When High Court Judges Eric Ogola, Anthony Mrima, and Freda Mugambi finished reading their 350-page judgment on Wednesday, the verdict was clear: former Deputy President Rigathi Gachagua's impeachment stands. But tucked inside that massive document was a Sh50 million compensation award for violation of his right to a fair hearing — and that's where the trouble began.
The decision has united an unlikely coalition of Kenya's legal heavyweights — all of them furious. Former Chief Justice Willy Mutunga, Law Society of Kenya (LSK) presidents Nelson Havi, Eric Theuri, and Faith Odhiambo, senior lawyer Ahmednasir Abdullahi, and advocates Donald Kipkorir, Peter Wanyama, Waikwa Wanyoike, Evance Ndong, and Joshua Malidzo all expressed dissatisfaction with how the three judges settled the case.
Their gripe? If Gachagua's right to a fair hearing was violated, they argue, the impeachment itself should have been nullified — not just compensated with cash.

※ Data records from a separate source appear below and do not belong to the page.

(** * examples/awa.ipynb: the Zero-Shot Learning notebook

    The notebook is glue code: every interesting computation is a call into
    [torch], [torchvision] or the [zsl] package, and none of these is part
    of the notebook.  The development models the code cells of the
    notebook, in document order, as programs over the external operations
    they perform ([Python], [Notebook]).  A program is run against an
    arbitrary external world; the run yields a result (a value or the
    exception that escaped), the final world and the trace of external
    operations with their responses.  What the libraries compute is left
    to the world: the statements are about which operations the notebook
    performs, in which order, on which arguments, and where those
    arguments come from.

    [Observe], [NotebookViews], [History] and [NotebookChecks] define what
    is observed of a run; [RunFacts], [HistoryFacts], [NotebookFacts] and
    [NotebookFlow] hold the lemmas; the statements are in [NotebookSpec]
    and [NotebookMore]. *)

From Stdlib Require Import List String ZArith Lia Bool Arith.
From Stdlib Require DecimalString.
Import ListNotations.

Local Open Scope string_scope.
Local Open Scope list_scope.

(** ** Python values, exceptions and external operations *)

Module Python.

(** A Python object as the notebook sees it: the literals it writes, the
    tuples and lists it builds or unpacks, a global name used as a value
    (a function passed as an argument) and a reference to an object owned
    by an external library.  [OFloat m k] is the float literal m * 10^k. *)
#[warnings="-register-all"]
Inductive Obj : Type :=
| ONone
| OBool (b : bool)
| OInt (z : Z)
| OFloat (mantissa exponent : Z)
| OStr (s : string)
| OTuple (items : list Obj)
| OList (items : list Obj)
| OGlobal (qualified_name : string)
| ORef (id : nat).

Definition Kwargs : Type := list (string * Obj).

Record Exn : Type := mkExn { exn_class : string; exn_msg : string }.

(** The operations the notebook performs on the outside world.  A call to a
    library function or constructor is named as the notebook writes it
    ([zsl.engine.train_epoch]); [o.m(args)] is [EMethod]; [o(args)] is
    [EApply].  [EIter o] exhausts the iterable [o]: its response is the
    sequence of the items. *)
Inductive Event : Type :=
| EImport (module : string)
| ECall (callee : string) (args : list Obj) (kwargs : Kwargs)
| EApply (callee : Obj) (args : list Obj) (kwargs : Kwargs)
| EMethod (self : Obj) (name : string) (args : list Obj) (kwargs : Kwargs)
| EGetAttr (self : Obj) (name : string)
| EGetItem (self : Obj) (index : Obj)
| EIter (iterable : Obj)
| ETruth (self : Obj).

The Sh50 million award is particularly galling to critics. It's a significant sum, but it doesn't change the political reality: Gachagua is out of office, and President William Ruto's administration continues without him. The former DP, who was impeached by the National Assembly and Senate in October 2024 on charges including gross violation of the constitution, incitement, and undermining the government, had challenged his removal in court.

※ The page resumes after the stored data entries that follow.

(** * Cyclical DCF: a Monte Carlo model of a levered company's dividends

    Shallow embedding of [main.py]: the discounting function [dcf], the
    company record built by [generate_company], the yearly profit draw
    [gen_profit], the interest rate [debt_cost] and the simulation loop
    [generate_company_cfs].

    Numbers.  Python floats are idealised as exact rationals ([Q]); every
    arithmetic result is stored in lowest terms ([Qred]), which changes the
    representation only, never the value.  Rounding of binary64 is therefore
    outside this model.

    Run-time types.  [np.random.choice(..., 1, ...)] returns a one-element
    numpy array, so the profit of a year is an array, and so are the equity
    and the debt once a profit has been added to them.  Plain Python numbers
    and numpy values differ where the program divides: Python raises
    [ZeroDivisionError], numpy returns [inf] or [nan] (with a warning only).
    Values therefore carry their run-time type ([pyval]), and quotients live
    in the rationals extended with the two infinities and NaN ([xnum]). *)

From Stdlib Require Import ZArith QArith Qround Qpower Qreduction.
From Stdlib Require Import Lqa Lia List Bool Permutation Morphisms Setoid.
Import ListNotations.

Open Scope Q_scope.

(** ** Exceptions and results *)

Inductive exn : Set :=
| ZeroDivisionError   (* Python number divided by zero, 0.0 ** negative *)
| OverflowError       (* math.floor of an infinity *)
| ValueError.         (* math.floor of NaN *)

(** [Timeout] is not a Python outcome: it marks a loop model that ran out of
    fuel.  [generate_company_cfs_total] shows that it never comes out of the
    simulation. *)
Inductive result (A : Type) : Type :=
| Ok (a : A)
| Raise (e : exn)
| Timeout.

Arguments Ok {A} a.
Arguments Raise {A} e.
Arguments Timeout {A}.

Definition bind {A B : Type} (r : result A) (k : A -> result B) : result B :=
  match r with
  | Ok a => k a
  | Raise e => Raise e
  | Timeout => Timeout
  end.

The High Court bench, after months of deliberation, chose a middle path that seems to satisfy no one. They validated the impeachment process in principle but acknowledged that Gachagua's fair hearing rights were breached somewhere along the way. The result is a ruling that keeps Gachagua out of power while handing his lawyers a moral victory — and a cheque.

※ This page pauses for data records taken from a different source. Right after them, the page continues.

(** An institution row with at least two tab-separated parts: a line
    that comes right after a SectionHeader, holds "University" and does
    not hold both '@' and a bullet is an InstitutionRow, and the block
    is the institution in bold, then a tab and the degree, then, if
    there is a third part, a tab and the date. *)
Theorem institution_row (U : Unicode) (pre : list paragraph)
    (header line : paragraph) :
  agrees_on_ascii U ->
  is_section U (strip U (Docx.text header)) = true ->
  contains (lit "University") (strip U (Docx.text line)) = true ->
  is_contact (strip U (Docx.text line)) = false ->
  exists st block,
    format_resume U (pre ++ [header; line]) [] = Ret st /\
    last (roles st) = Some InstitutionRow /\
    last (document st) = Some block /\
    style block = lit "EducationStyle" /\
    forall p0 p1 more,
      split [tab] (strip U (Docx.text line)) = p0 :: p1 :: more ->
      runs block =
        [Run p0 true; Run (tab :: p1) false]
        ++ match more with
           | p2 :: _ => [Run (tab :: p2) false]
           | [] => []
           end.
Proof.
  intros HU Hh Hu Hc.
  set (text := strip U (Docx.text line)) in *.
  assert (Hs : is_section U text = false).
  { unfold is_section. rewrite (isupper_lower_char U 110 text); [done| |].
    - apply contains_true in Hu as (a & b & ->). set_solver.
    - by rewrite (agree_lower U HU). }
  assert (Hne : text <> []).
  { apply contains_true in Hu as (a & b & H). intros E. rewrite E in H.
    by destruct a. }
  do 2 eexists. split; [apply format_resume_eq|].
  change (pre ++ [header; line]) with (pre ++ [header] ++ [line]).
  rewrite app_assoc, run_from_snoc, run_from_snoc.
  destruct (step_header U (run_from U (initial []) pre) header Hh)
    as (blocks & Hd & Hb & Hp & _).
  rewrite step_line by done. cbn zeta. fold text. rewrite Hd, Hp.
  assert (Hr : role_of U (is_nil blocks) (Some (lit "SectionStyle")) text = InstitutionRow).
  { unfold role_of. rewrite Hs, Hc, Hu. by destruct blocks. }
  rewrite Hr. cbn [roles document]. rewrite !last_snoc.
  repeat split. intros p0 p1 more Hsp. cbn. by rewrite Hsp.
Qed.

This isn't the first time Kenya's judiciary has faced backlash over a high-profile political case. In 2017, the Supreme Court nullified President Uhuru Kenyatta's re-election, a decision that drew both praise and condemnation. But this time, the criticism is coming from the legal community itself, not just politicians.
Ahmednasir Abdullahi, a prominent lawyer and frequent government critic, didn't hold back. He described the judgment as "jurisprudential chaos" and questioned how a court could simultaneously uphold an impeachment and find its process flawed. Faith Odhiambo, the current LSK president, called for a review of the reasoning, warning that the ruling sets a dangerous precedent for future impeachment cases.
For Gachagua, the Sh50 million is cold comfort. He remains barred from holding public office for ten years — the constitutional penalty for an impeached deputy president. His political career, at least for now, is finished. But the legal battle may not be over. His lawyers are expected to appeal the decision to the Court of Appeal, arguing that the High Court contradicted itself.
The case has also reignited debates about the impeachment process itself. Critics say the National Assembly and Senate, both dominated by Ruto's Kenya Kwanza coalition, rushed the proceedings without giving Gachagua adequate time to defend himself. The court's Sh50 million award seems to confirm at least part of that complaint.
What happens next is uncertain. If the Court of Appeal overturns the High Court's ruling, Gachagua could be reinstated — a political earthquake. But if the appeal fails, the Sh50 million payout becomes a footnote in a case that has exposed deep divisions between Kenya's judiciary and its legal elite.
For now, the judges' 350-page judgment sits as a curious artifact: a document that says Gachagua was wronged, but not wrong enough to keep his job. And Kenya's top lawyers aren't letting them forget it.